Financial Times title: China’s migrant workers spurn cherished ‘hukou’
FT subtitle: Reluctance of millions of rural residents to apply for city permit threatens a Beijing goal
Date: 22 June 2020
“Ran Ping has no plans to apply for a much-coveted hukou in the eastern Chinese city of Jinjiang, even though the local government has made the once tightly controlled household registration permit readily available.
The city hukou offers migrant workers access to social benefits ranging from pensions to subsidised health insurance. But Mr Ran, a resident of the city for more than a decade, still maintains registration in his hometown of Qianjiang, an under-developed district of Chongqing municipality, in the west of the country.
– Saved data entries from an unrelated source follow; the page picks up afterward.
(** X1. The write goes through to the descriptor.  When the descriptor's
    annotations are a non-empty dictionary and [default_local] is truthy,
    [to_queenbee] leaves that dictionary with [__default_local__] bound to
    [default_local], whether it returns or raises. *)
Theorem to_queenbee_writes_through self name h l d :
  annotations (base self) = Some l →
  h !! l = Some d →
  dict_truthy d = true →
  truthy (default_local (base self)) = true →
  stored_annotations (to_queenbee f accepts self name h).1 self =
  Some (<["__default_local__" := default_local (base self)]> d).
Proof.
  intros Ha Hd Hne Htr. rewrite to_queenbee_store.
  assert (annotations_allocated h self) as Hwf
    by (intros l' Hl'; rewrite Ha in Hl'; injection Hl' as <-; eauto).
  destruct (annotations_step_returns self h Hwf) as (h2 & l2 & Hstep).
  rewrite Hstep. simpl.
  apply annotations_step_store in Hstep as (_ & -> & _).
  unfold stored_annotations. rewrite Ha. simpl. rewrite Hd. simpl.
  unfold annotations_sent. by rewrite Hne, Htr.
Qed.


(** X3. The descriptor's own annotations are as they were after
    [to_queenbee] when [default_local] is falsy, and when the annotations
    are unset or empty. *)
Theorem to_queenbee_leaves_annotations self name h :
  truthy (default_local (base self)) = false
  ∨ from_option id ∅ (stored_annotations h self) = ∅ →
  stored_annotations (to_queenbee f accepts self name h).1 self =
  stored_annotations h self.
Proof.
  intros Hcond. rewrite to_queenbee_store.
  destruct (annotations_step self h) as [h2 [l2|e]] eqn:Hstep; simpl.
  - apply annotations_step_store in Hstep as (_ & -> & _).
    destruct (stored_annotations h self) as [d0|]; [simpl|done].
    destruct (dict_truthy d0) eqn:Hd0; [|done]. f_equal.
    destruct Hcond as [Hfalsy | Hempty].
    + by rewrite annotations_sent_falsy.
    + simpl in Hempty. subst d0. by rewrite dict_truthy_empty in Hd0.
  - by apply annotations_step_Raise in Hstep as ->.
Qed.
(** * GIREI chat client: the streaming response pipeline

    A shallow embedding of the renderer script of the GIREI desktop chat
    client (the [formatMessage], [addMessage] and [sendMessage] functions of
    the renderer, and the loading of the saved history at start-up) and the
    properties of its streaming pipeline: reasoning suppression, math
    masking and restoration, the scroll policy and the turn life cycle.

    JavaScript strings are sequences of UTF-16 code units; they are modelled
    as lists of code units ([N]).  Regular-expression replacement is modelled
    by one left-to-right scanning engine, instantiated with a matcher per
    regular expression of the source. *)

From Stdlib Require Import List NArith ZArith Bool Arith Lia String Ascii.
From Stdlib Require Import DecimalString.
From Stdlib Require DecimalFacts DecimalNat.
Import ListNotations.

Set Implicit Arguments.

(* ===================================================================== *)
(** ** JavaScript strings *)
(* ===================================================================== *)

Module Js.

(** A UTF-16 code unit. *)
Definition char := N.
Definition jsstring := list char.

(** A literal of the source, written as a Rocq string. *)
Definition str (s : string) : jsstring :=
  map N_of_ascii (list_ascii_of_string s).

Definition LF : char := 10%N.

(** [String.prototype.trim] strips WhiteSpace and LineTerminator code units:
    TAB, LF, VT, FF, CR, SP, NBSP, U+1680, U+2000..U+200A, U+2028, U+2029,
    U+202F, U+205F, U+3000 and U+FEFF. *)
Definition isSpace (c : char) : bool :=
  ((9 <=? c) && (c <=? 13) || (c =? 32) || (c =? 160) || (c =? 5760)
   || ((8192 <=? c) && (c <=? 8202)) || (c =? 8232) || (c =? 8233)
   || (c =? 8239) || (c =? 8287) || (c =? 12288) || (c =? 65279))%N.

Fixpoint trimStart (s : jsstring) : jsstring :=
  match s with
  | [] => []
  | c :: s' => if isSpace c then trimStart s' else s
  end.

Definition trimEnd (s : jsstring) : jsstring := rev (trimStart (rev s)).

Definition trim (s : jsstring) : jsstring := trimEnd (trimStart s).

(** Canonicalisation of a code unit under the [i] flag (without [u]): the
    upper-case mapping.  A code unit outside ASCII never canonicalises to an
    ASCII one, so against the ASCII patterns of the source only the ASCII
    letters fold. *)
Definition canonicalize (c : char) : char :=
  if ((97 <=? c) && (c <=? 122))%N then (c - 32)%N else c.

Definition isDigit (c : char) : bool := ((48 <=? c) && (c <=? 57))%N.

(** Decimal rendering of an array length or index. *)
Definition showNat (n : nat) : jsstring :=
  str (NilEmpty.string_of_uint (Nat.to_uint n)).

(** Maximal prefix whose code units satisfy [p], and the rest. *)
Fixpoint span (p : char -> bool) (s : jsstring) : jsstring * jsstring :=
  match s with
  | [] => ([], [])
  | c :: s' =>
      if p c then let '(a, b) := span p s' in (c :: a, b) else ([], s)
  end.

End Js.
Import Js.

(* ===================================================================== *)
(** ** Substring search under a normaliser *)
(* ===================================================================== *)

Section Search.

(** Code units of the text are normalised before they are compared with a
    pattern: [canonicalize] for the regular expressions with the [i] flag,
    the identity for the others.  A pattern is given in normal form. *)
Variable norm : char -> char.

(** The pattern at the head of the text: the text after it. *)
Fixpoint stripPrefix (pat s : jsstring) : option jsstring :=
  match pat with
  | [] => Some s
  | p :: pat' =>
      match s with
      | [] => None
      | c :: s' => if (norm c =? p)%N then stripPrefix pat' s' else None
      end
  end.

(** Leftmost occurrence of the pattern: the text before and after it. *)
Fixpoint findSub (pat s : jsstring) : option (jsstring * jsstring) :=
  match stripPrefix pat s with
  | Some rest => Some ([], rest)
  | None =>
      match s with
      | [] => None
      | c :: s' =>
          match findSub pat s' with
          | Some (a, b) => Some (c :: a, b)
          | None => None
          end
      end
  end.
(** [f"{x:.4f}"]: the decimal with four places nearest the exact value of
    the float, ties to even. *)
Definition format_4f (x : float) : string :=
  match x with
  | S754_nan => "nan"
  | S754_infinity sign => if sign then "-inf" else "inf"
  | S754_zero sign => if sign then "-0.0000" else "0.0000"
  | S754_finite sign m e =>
      let scaled :=
        match e with
        | Zneg p => round_half_even (Zpos m * 10000) (2 ^ Zpos p)
        | _ => Zpos m * 2 ^ e * 10000
        end in
      (if sign then "-" else "") +:+
      digits (scaled / 10000) +:+ "." +:+ pad4 (scaled mod 10000)
  end.

(** [x in l] for a list of strings. *)
Definition in_list (x : string) (l : list string) : bool :=
  existsb (String.eqb x) l.

(** ** The correlation engine: pandas and numpy *)

(** [pd.concat([a, b], axis=1, join='inner')]: the rows whose index is in
    both series, in the order of the first.  The index of a price series is
    strictly increasing, so each timestamp is met once. *)
Definition index_lookup (t : Z) (s : Series) : option float :=
  snd <$> List.find (fun row => fst row =? t) s.

Definition concat_inner (a b : Series) : list (Z * (float * float)) :=
  omap (fun row => y ← index_lookup (fst row) b; Some (fst row, (snd row, y))) a.

(** The joined frame with its two column labels
    ([combined_data.columns = [symbol1, symbol2]]). *)
Record Combined : Type := {
  columns : string * string;
  rows : list (Z * (float * float))
}.

(** [df[label]] is a [Series] when one column bears the label and a
    [DataFrame] of all the columns that bear it when several do. *)
Inductive selection : Type :=
  | OneColumn (values : list float)
  | SubFrame (left right : list float).

Definition getitem (df : Combined) (label : string) : M selection :=
  let left := (fun row => fst (snd row)) <$> rows df in
  let right := (fun row => snd (snd row)) <$> rows df in
  match String.eqb label (fst (columns df)), String.eqb label (snd (columns df)) with
  | true, true => mret (SubFrame left right)
  | true, false => mret (OneColumn left)
  | false, true => mret (OneColumn right)
  | false, false => raise (Exc KeyError ("'" +:+ label +:+ "'"))
  end.

(** Sums run from left to right, starting at zero.  numpy adds long rows
    in blocks, so that on long series its last bits may differ from the
    ones computed here; nothing below depends on the order. *)
Definition fsum (l : list float) : float := foldl add (of_Z 0) l.

Definition dot (u v : list float) : float := fsum (zip_with mul u v).

(** [numpy.corrcoef(a, b)[0, 1]]: the covariance matrix of the two centred
    rows, scaled by the reciprocal of [n - 1] (of [0.0] when that is not
    positive), divided by the two standard deviations and clipped to
    [[-1, 1]]. *)
Definition corrcoef (a b : list float) : float :=
  let n := Z.of_nat (length a) in
  let avg_a := div (fsum a) (of_Z n) in
  let avg_b := div (fsum b) (of_Z n) in
  let xa := (fun v => sub v avg_a) <$> a in
  let xb := (fun v => sub v avg_b) <$> b in
  let fact := of_Z (Z.max 0 (n - 1)) in
  let scale := div (of_Z 1) fact in
  let c00 := mul (dot xa xa) scale in
  let c01 := mul (dot xa xb) scale in
  let c11 := mul (dot xb xb) scale in
  let stddev0 := sqrt c00 in
  let stddev1 := sqrt c11 in
  clip (div (div c01 stddev0) stddev1) (of_Z (-1)) (of_Z 1).

(** [pandas.core.nanops.nancorr(a, b, method='pearson', min_periods=None)]:
    rows with a NaN are dropped, and fewer than one row left gives NaN. *)
Definition nancorr (a b : list float) : float :=
  let valid := List.filter (fun p => negb (is_nan (fst p)) && negb (is_nan (snd p)))
                           (zip a b) in
  if (length valid <? 1)%nat then nan else corrcoef (fst <$> valid) (snd <$> valid).

(** [Series.corr(other, method='pearson')] on two columns of one frame. *)
Definition Series_corr (this other : list float) : float :=
  if (length (zip this other) =? 0)%nat then nan else nancorr this other.

(** [this.corr(other, method='pearson')].  [DataFrame.corr] has [method]
    as its first parameter, so that on a frame the call gives [method]
    twice and raises [TypeError].  A [Series] with a frame as argument does
    not arise from two selections on one frame; pandas refuses to align the
    two. *)
Definition corr (this other : selection) : M float :=
  match this, other with
  | OneColumn a, OneColumn b => mret (Series_corr a b)
  | OneColumn _, SubFrame _ _ => raise (Exc OtherError "Must specify axis=0 or 1")
  | SubFrame _ _, _ =>
      raise (Exc TypeError "DataFrame.corr() got multiple values for argument 'method'")
  end.
(** X6.  Passing a record built by [err] to [err] again changes nothing
    but the trace: the second record has the fields [err] would have given
    the original [reason] at the second call, its [stack] is the second
    trace, the first being lost, and [isErr] answers on it as on the
    first. *)
Theorem err_of_err_renews_the_stack :
  forall (first second : string) (reason o : object),
    err first reason = VObject o ->
    (forall k, field (err second o) k = field (err second reason) k)
    /\ field (err second o) "stack" = Some (VString second)
    /\ isErr (err second o) = isErr (err first reason).
Proof.
  intros first second reason o E.
  assert (Ho : forall k, field_of o k = field (err first reason) k).
  { intros k. rewrite E. reflexivity. }
  assert (Hk : forall k, k <> "stack" ->
                         field (err second o) k = field (err first reason) k).
  { intros k Hstack. rewrite field_err, Ho, (field_err first).
    destruct (String.eqb k "stack") eqn:E1;
      [apply String.eqb_eq in E1; contradiction|].
    destruct (field_of reason k); [reflexivity|].
    destruct (String.eqb k "ok"); reflexivity. }
  split; [|split].
  - intros k. destruct (String.eqb k "stack") eqn:E1.
    + rewrite !field_err, E1. reflexivity.
    + rewrite Hk by (intros ->; discriminate E1).
      rewrite !field_err, E1. reflexivity.
  - rewrite field_err. reflexivity.
  - rewrite !isErr_err, Hk by discriminate. reflexivity.
Qed.
Lemma scan_file (k : nat) : forall (b : bytes) (i begPos : nat) (s : St),
  file (fst (scan_state (scan k b i begPos s))) = file (fst s).
Proof.
  induction k as [|k IH]; intros b i begPos s; cbn [scan scan_state]; [reflexivity|].
  destruct (index b i) as [c|]; [|reflexivity].
  destruct (Byte.eqb c NL); [|apply IH].
  destruct (if 0 <? i then _ else _) as [cr|]; [|reflexivity].
  destruct (if cr then _ else _) as [line|]; [|reflexivity].
  pose proof (outputLine_file line s) as H.
  destruct (outputLine line s) as [[|] s']; cbn [fst snd] in H.
  - rewrite IH. exact H.
  - exact H.
Qed.

(** A pass that falls through has taken at least one byte from the file. *)
Lemma body_progress (s s' : St) :
  readLines_body s = inr s' ->
  0 < capacity (fst s) -> nbytes (fst s) <= capacity (fst s) ->
  exists f f',
    file (fst s) = Some f /\ file (fst s') = Some f' /\
    length (data f') < length (data f).
Proof.
  destruct s as [t w]. cbn [fst]. intros Hb Hc Hn.
  unfold readLines_body in Hb.
  destruct (grow_spec t Hn Hc) as (buf1 & Hg & _ & Hn1 & _). rewrite Hg in Hb.
  destruct (file t) as [f|] eqn:Hf.
  - destruct (data f) as [|c d] eqn:Hd.
    + rewrite (read_end (set_buf buf1 t) f) in Hb; [discriminate | exact Hf | exact Hn1 | exact Hd].
    + destruct (read_data (set_buf buf1 t) f) as (got & rest & free & Ed & Hgot & Hr & _);
        [exact Hf | exact Hn1 | congruence |].
      rewrite Hr in Hb.
      destruct (slice _ 0 _) as [b|]; [|discriminate].
      match type of Hb with
      | context [scan ?k ?b ?i ?p ?s] =>
          pose proof (scan_file k b i p s) as Hs; destruct (scan k b i p s) as [p' [t3 w3]| |]
      end; try discriminate.
      cbn [scan_state fst file] in Hs.
      exists f, (mkFile rest (tl (chunks f)) (ending f)).
      split; [reflexivity|]. split.
      * destruct (p' =? 0); [injection Hb as <-; exact Hs|].
        unfold readLines_compact in Hb.
        destruct (slice b p' (length b)) as [rest'|]; [|discriminate].
        destruct (copy (buf t3) rest'). injection Hb as <-. exact Hs.
      * cbn [data]. rewrite Ed, length_app.
        destruct got; [congruence | simpl; lia].
  - unfold readLines_read in Hb. rewrite slice_suffix in Hb by (cbn; unfold capacity in *; cbn in *; lia).
    cbn [file set_buf] in Hb. rewrite Hf in Hb. discriminate.
Qed.
(** X14.  [post.insights], narrowed by a period call with metrics and
    then fetched, sends exactly one request: a batch on the handle of the
    account scoped to the id of the post, with one sub-request per metric
    and the parameters [page = False] and the period. *)
Theorem Post_insights_request account raw post b per l w :
  Post_init C account raw = Ret post →
  set_period b = Some per →
  set_metrics b = Some (VStrs l) →
  w_calls ((s ← Post_insights C post;
            s ← call C b s;
            InsightsSelection_get C s) w).2
  = w_calls w
    ++ [GraphAll (edge_graph account ++ [r_id raw]) "insights" l
          (<["period" := per]> {[ "page" := VBool false ]})].
Proof.
  intros [Hid Hgraph]%Post_init_ret Hper Hset.
  unfold Post_insights. rewrite Hid, Hgraph. unfold partial.
  destruct (Selection_init_bind C
              (λ s, s ← call C b s; InsightsSelection_get C s)
              InsightsSelection
              (PostEdge (r_id raw) (edge_graph account ++ [r_id raw])) w)
    as (s&o&w1&->&Hf&_&_&_&_&HO&Hm&Hp&Hcls&Hedge&_).
  assert (Ho : w_objs w1 !! s = Some o) by (by rewrite HO, lookup_insert_eq).
  rewrite bind_run.
  destruct (call_run C b w1 s o _ _ Ho Hm Hp) as (r&w2&->&H).
  destruct (period_builder_effect (w_now w1) b per
              {[ "since" := VTime (COMMON_ERA C); "until" := VTime (w_now w) ]}
              {[ "page" := VBool false ]} Hper) as [Heff Hmeth].
  rewrite Hcls, Hmeth, Heff in H. destruct H as [Hf2 H].
  destruct H as (c&oc&->&_&Hoc&_&_&_&Hmc&Hpc&_&Hedgec&_).
  rewrite (InsightsSelection_get_run C w2 c oc _ _ Hoc Hmc Hpc).
  assert (m_metrics :
    metrics_effect (builder_metrics b)
      {[ "since" := VTime (COMMON_ERA C); "until" := VTime (w_now w) ]}
      !! "metrics" = Some (VStrs l)).
  { destruct (builder_effect_keys C _ _ _ _ _ _ Heff) as (_&_&->&_).
    by rewrite Hset. }
  unfold span_days, has_range.
  rewrite !bool_decide_eq_false_2
    by (rewrite lookup_insert_ne, lookup_singleton_ne by done; by intros [? ?]).
  cbn [orb]. change (31 * 3 <? 3)%Z with false. cbv iota.
  unfold fetch. rewrite m_metrics, Hedgec, Hedge. cbn [edge_graph].
  assert (w_calls w2 = w_calls w) as Hcalls.
  { destruct Hf as (_&_&_&Hc1). destruct Hf2 as (_&_&_&Hc2). congruence. }
  destruct (graph_all_insights C _ _ _ _); cbn [snd log_call w_calls];
    by rewrite Hcalls.
Qed.

End Wiring.

(** ** The rows of an answer *)

Section InsightsMore.

Context (C : Collab).

Lemma omapM_Forall2 {A B} (f : A → outcome B) l l' :
  omapM f l = Ret l' → Forall2 (λ a b, f a = Ret b) l l'.
Proof.
  revert l'. induction l as [|a l IH]; intros l'.
  - intros [= <-]. constructor.
  - cbn [omapM]. osimpl. destruct (f a) as [b|e|] eqn:Hb; try done.
    osimpl. destruct (omapM f l) as [bs|e|]; try done. osimpl.
    intros [= <-]. constructor; [done|]. by apply IH.
Qed.

(** *** The pivot *)

Lemma bucket_set_keys data b k v :
  (bucket_set data b k v).*1
  = if bool_decide (b ∈ data.*1) then data.*1 else data.*1 ++ [b].
Proof.
  induction data as [|[b' d] data IH]; [done|].
  cbn [bucket_set]. destruct (decide (b' = b)) as [->|Hne].
  - cbn [fmap list_fmap fst]. rewrite bool_decide_eq_true_2; [done|].
    apply list_elem_of_here.
  - cbn [fmap list_fmap fst] in *. rewrite IH.
    destruct (bool_decide (b ∈ data.*1)) eqn:Hin.
    + apply bool_decide_eq_true_1 in Hin.
      rewrite bool_decide_eq_true_2; [done|]. by apply list_elem_of_further.
    + apply bool_decide_eq_false_1 in Hin.
      rewrite bool_decide_eq_false_2; [done|].
      intros [?|?]%elem_of_cons; congruence.
Qed.

Lemma bucket_set_NoDup data b k v :
  NoDup data.*1 → NoDup (bucket_set data b k v).*1.
Proof.
  intros Hnd. rewrite bucket_set_keys. case_bool_decide as Hin; [done|].
  apply NoDup_app. split_and!; [done| |apply NoDup_singleton].
  intros x Hx ->%list_elem_of_singleton. done.
Qed.

Lemma bucket_set_sub data b k v x :
  x ∈ data.*1 ∨ x = b → x ∈ (bucket_set data b k v).*1.
Proof.
  rewrite bucket_set_keys. case_bool_decide as Hin.
  - by intros [?| ->].
  - rewrite elem_of_app, list_elem_of_singleton. tauto.
Qed.

Lemma bucket_set_held src data b k v :
  held src data → src k b v → held src (bucket_set data b k v).
Proof.
  intros Hd Hs. induction data as [|[b' d] data IH].
  - intros b0 d0 k0 j0 [= -> ->]%list_elem_of_singleton.
    intros [-> ->]%lookup_singleton_Some. done.
  - cbn [bucket_set]. destruct (decide (b' = b)) as [->|Hne].
    + intros b0 d0 k0 j0 [[= -> ->]|Hin]%elem_of_cons.
      * rewrite lookup_insert. case_decide as Hk.
        -- intros [= <-]. by subst.
        -- apply Hd. apply list_elem_of_here.
      * apply Hd. by apply list_elem_of_further.
    + intros b0 d0 k0 j0 [[= -> ->]|Hin]%elem_of_cons.
      * apply Hd. apply list_elem_of_here.
      * apply IH; [|done].
        intros ? ? ? ? ?. apply Hd. by apply list_elem_of_further.
Qed.

Lemma pivot_rows_inv src k rows :
  ∀ data data',
  pivot_rows C k rows data = Ret data' →
  NoDup data.*1 → held src data →
  (∀ vr b, vr ∈ rows → bucket_of C vr = Ret b → src k b (vr_value vr)) →
  NoDup data'.*1 ∧ held src data' ∧
  (∀ x, x ∈ data.*1 → x ∈ data'.*1) ∧
  (∀ vr, vr ∈ rows → ∃ b, bucket_of C vr = Ret b ∧ b ∈ data'.*1).
Proof.
  induction rows as [|vr rows IH]; intros data data'.
  - intros [= <-] Hnd Hh _. split_and!; try done.
    intros vr Hvr. by apply elem_of_nil in Hvr.
  - cbn [pivot_rows]. osimpl.
    destruct (bucket_of C vr) as [b|e|] eqn:Hb; try done. osimpl.
    intros Hp Hnd Hh Hsrc.
    destruct (IH _ _ Hp) as (Hnd' & Hh' & Hsub & Hall).
    + by apply bucket_set_NoDup.
    + apply bucket_set_held; [done|]. apply Hsrc; [apply list_elem_of_here|done].
    + intros vr' b' Hin. apply Hsrc. by apply list_elem_of_further.
    + split_and!; try done.
      * intros x Hx. apply Hsub, bucket_set_sub. by left.
      * intros vr' [->|Hin]%elem_of_cons; [|by apply Hall].
        exists b. split; [done|]. apply Hsub, bucket_set_sub. by right.
Qed.

Lemma pivot_inv src dss :
  ∀ fields data fields' data',
  pivot C dss fields data = Ret (fields', data') →
  NoDup data.*1 → held src data →
  (∀ ds vr b, ds ∈ dss → vr ∈ ds_values ds → bucket_of C vr = Ret b →
              src (ds_name ds) b (vr_value vr)) →
  fields' = fields ++ (ds_name <$> dss) ∧
  NoDup data'.*1 ∧ held src data' ∧
  (∀ x, x ∈ data.*1 → x ∈ data'.*1) ∧
  (∀ ds vr, ds ∈ dss → vr ∈ ds_values ds →
            ∃ b, bucket_of C vr = Ret b ∧ b ∈ data'.*1).
Proof.
  induction dss as [|ds dss IH]; intros fields data fields' data'.
  - intros [= <- <-] Hnd Hh _. rewrite app_nil_r. split_and!; try done.
    intros ds vr Hds. by apply elem_of_nil in Hds.
  - cbn [pivot]. osimpl.
    destruct (pivot_rows C _ _ data) as [data1|e|] eqn:Hrows; try done.
    osimpl. intros Hp Hnd Hh Hsrc.
    destruct (pivot_rows_inv src _ _ _ _ Hrows Hnd Hh)
      as (Hnd1 & Hh1 & Hsub1 & Hall1).
    { intros vr b Hvr. apply Hsrc; [apply list_elem_of_here|done]. }
    destruct (IH _ _ _ _ Hp Hnd1 Hh1) as (-> & Hnd' & Hh' & Hsub' & Hall').
    { intros ds' vr b Hds. apply Hsrc. by apply list_elem_of_further. }
    split_and!; try done.
    + cbn [fmap list_fmap]. by rewrite <- app_assoc.
    + auto.
    + intros ds' vr [->|Hds]%elem_of_cons Hvr; [|by eapply Hall'].
      destruct (Hall1 vr Hvr) as (b & Hb & Hin). exists b. auto.
Qed.

(** *** [namedtuple] *)

Lemma check_fields_NoDup fields seen :
  check_fields fields seen = Ret tt →
  NoDup fields ∧ ∀ x, x ∈ fields → x ∉ seen.
Proof.
  revert seen. induction fields as [|name fields IH]; intros seen.
  - intros _. split; [constructor|]. intros x Hx. by apply elem_of_nil in Hx.
  - cbn [check_fields]. intros H.
    assert ((name ∉ seen) ∧ check_fields fields (name :: seen) = Ret tt)
      as [Hname Hrest].
    { repeat case_match; try done; by case_bool_decide. }
    destruct (IH _ Hrest) as [Hnd Hseen]. split.
    + constructor; [|done]. intros Hin. apply (Hseen _ Hin).
      apply list_elem_of_here.
    + intros x [->|Hx]%elem_of_cons; [done|].
      intros Hin. apply (Hseen _ Hx). by apply list_elem_of_further.
Qed.

Lemma namedtuple_ret fields fields' :
  namedtuple fields = Ret fields' → fields' = fields ∧ NoDup fields.
Proof.
  unfold namedtuple. osimpl.
  destruct (omapM check_name _) as [?|?|]; try done. osimpl.
  destruct (check_fields fields []) as [[]|?|] eqn:Hc; try done. osimpl.
  case_bool_decide; [done|].
  intros [= <-]. split; [done|]. by apply check_fields_NoDup in Hc as [? _].
Qed.

Lemma check_name_cases name :
  name ≠ "" → check_name name = Ret tt ∨ check_name name = Raise ValueError.
Proof.
  intros Hne. unfold check_name. destruct name as [|a name]; [done|].
  repeat case_match; auto.
Qed.

Lemma check_names_cases names :
  Forall (λ n, n ≠ "") names →
  (∃ u, omapM check_name names = Ret u)
  ∨ omapM check_name names = Raise ValueError.
Proof.
  induction 1 as [|name names Hne _ IH]; [left; by eexists|].
  cbn [omapM]. osimpl.
  destruct (check_name_cases name Hne) as [-> | ->]; [|by right]. osimpl.
  destruct IH as [[u ->]| ->]; [left; by eexists|by right].
Qed.

Lemma check_fields_cases fields seen :
  check_fields fields seen = Ret tt
  ∨ check_fields fields seen = Raise ValueError.
Proof.
  revert seen. induction fields as [|name fields IH]; intros seen; [by left|].
  cbn [check_fields]. repeat case_match; auto.
Qed.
Mr Ran’s reluctance is mirrored by millions of other rural residents who have moved to cities in search of jobs. Their unwillingness to sign up threatens Beijing’s goal of granting 100m rural workers city hukou over a six-year period that ends this December.
The essence of the ‘hukou’ reform is to make sure migrant workers live comfortably in cities and their children attend good public schools. We have achieved neither
Beijing policy adviser
The national policy is aimed at driving local consumption and spurring economic growth, which has become even more important after coronavirus struck.
Jinjiang, in coastal Fujian province, is known for its vibrant shoemaking industry and large migrant population. It became one of the first cities in China to relax hukou control by reducing residence requirements from five years to one.
But Mr Ran, a 32-year-old construction worker, is sceptical of the benefits of a city hukou. “There is more to be lost than gained by getting a Jinjiang hukou,” he said.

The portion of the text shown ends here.